## AIM OF THE TASK:
A verbatim reproduction of the lines below, from the line containing "Module PyStr." through the line containing "component than there are separators. *)", both ends included, is the whole required output.

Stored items
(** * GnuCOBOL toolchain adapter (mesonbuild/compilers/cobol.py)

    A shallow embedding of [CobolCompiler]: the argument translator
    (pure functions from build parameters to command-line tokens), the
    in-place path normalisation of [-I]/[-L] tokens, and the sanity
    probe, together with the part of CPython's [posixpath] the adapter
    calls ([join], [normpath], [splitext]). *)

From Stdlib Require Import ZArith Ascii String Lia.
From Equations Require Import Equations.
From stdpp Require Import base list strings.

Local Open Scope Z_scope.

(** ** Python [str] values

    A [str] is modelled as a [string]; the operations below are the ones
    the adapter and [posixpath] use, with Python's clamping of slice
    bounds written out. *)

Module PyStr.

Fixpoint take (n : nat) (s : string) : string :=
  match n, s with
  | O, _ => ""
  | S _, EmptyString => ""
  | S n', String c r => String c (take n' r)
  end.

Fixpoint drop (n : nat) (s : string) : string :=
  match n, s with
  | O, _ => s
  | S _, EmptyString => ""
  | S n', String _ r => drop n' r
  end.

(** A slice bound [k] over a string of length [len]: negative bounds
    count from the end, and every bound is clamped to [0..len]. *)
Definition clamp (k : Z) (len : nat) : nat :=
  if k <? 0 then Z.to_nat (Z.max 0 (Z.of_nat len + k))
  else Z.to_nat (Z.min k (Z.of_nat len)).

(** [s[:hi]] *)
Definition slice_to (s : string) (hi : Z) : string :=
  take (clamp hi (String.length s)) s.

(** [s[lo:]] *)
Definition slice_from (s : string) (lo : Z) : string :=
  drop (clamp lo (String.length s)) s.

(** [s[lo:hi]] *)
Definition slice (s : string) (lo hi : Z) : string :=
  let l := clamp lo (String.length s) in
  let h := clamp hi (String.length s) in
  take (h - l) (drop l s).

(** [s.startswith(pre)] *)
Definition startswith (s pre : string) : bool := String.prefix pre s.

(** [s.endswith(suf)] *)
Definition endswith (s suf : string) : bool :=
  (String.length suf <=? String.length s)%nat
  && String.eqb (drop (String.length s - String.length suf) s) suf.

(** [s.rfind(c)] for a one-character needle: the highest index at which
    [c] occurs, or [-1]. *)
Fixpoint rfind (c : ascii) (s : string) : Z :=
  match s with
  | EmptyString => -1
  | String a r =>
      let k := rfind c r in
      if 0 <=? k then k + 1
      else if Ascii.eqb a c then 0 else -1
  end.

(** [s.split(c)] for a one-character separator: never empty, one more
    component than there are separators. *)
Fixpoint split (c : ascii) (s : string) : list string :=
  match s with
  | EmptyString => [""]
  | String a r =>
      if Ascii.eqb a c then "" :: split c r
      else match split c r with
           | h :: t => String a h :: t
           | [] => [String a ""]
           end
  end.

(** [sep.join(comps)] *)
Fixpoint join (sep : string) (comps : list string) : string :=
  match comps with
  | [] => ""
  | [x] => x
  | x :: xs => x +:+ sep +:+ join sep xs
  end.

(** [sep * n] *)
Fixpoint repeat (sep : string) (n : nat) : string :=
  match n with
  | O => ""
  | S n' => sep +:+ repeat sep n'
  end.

## EXERCISE ANSWER:
Module PyStr.

Fixpoint take (n : nat) (s : string) : string :=
  match n, s with
  | O, _ => ""
  | S _, EmptyString => ""
  | S n', String c r => String c (take n' r)
  end.

Fixpoint drop (n : nat) (s : string) : string :=
  match n, s with
  | O, _ => s
  | S _, EmptyString => ""
  | S n', String _ r => drop n' r
  end.

(** A slice bound [k] over a string of length [len]: negative bounds
    count from the end, and every bound is clamped to [0..len]. *)
Definition clamp (k : Z) (len : nat) : nat :=
  if k <? 0 then Z.to_nat (Z.max 0 (Z.of_nat len + k))
  else Z.to_nat (Z.min k (Z.of_nat len)).

(** [s[:hi]] *)
Definition slice_to (s : string) (hi : Z) : string :=
  take (clamp hi (String.length s)) s.

(** [s[lo:]] *)
Definition slice_from (s : string) (lo : Z) : string :=
  drop (clamp lo (String.length s)) s.

(** [s[lo:hi]] *)
Definition slice (s : string) (lo hi : Z) : string :=
  let l := clamp lo (String.length s) in
  let h := clamp hi (String.length s) in
  take (h - l) (drop l s).

(** [s.startswith(pre)] *)
Definition startswith (s pre : string) : bool := String.prefix pre s.

(** [s.endswith(suf)] *)
Definition endswith (s suf : string) : bool :=
  (String.length suf <=? String.length s)%nat
  && String.eqb (drop (String.length s - String.length suf) s) suf.

(** [s.rfind(c)] for a one-character needle: the highest index at which
    [c] occurs, or [-1]. *)
Fixpoint rfind (c : ascii) (s : string) : Z :=
  match s with
  | EmptyString => -1
  | String a r =>
      let k := rfind c r in
      if 0 <=? k then k + 1
      else if Ascii.eqb a c then 0 else -1
  end.

(** [s.split(c)] for a one-character separator: never empty, one more
    component than there are separators. *)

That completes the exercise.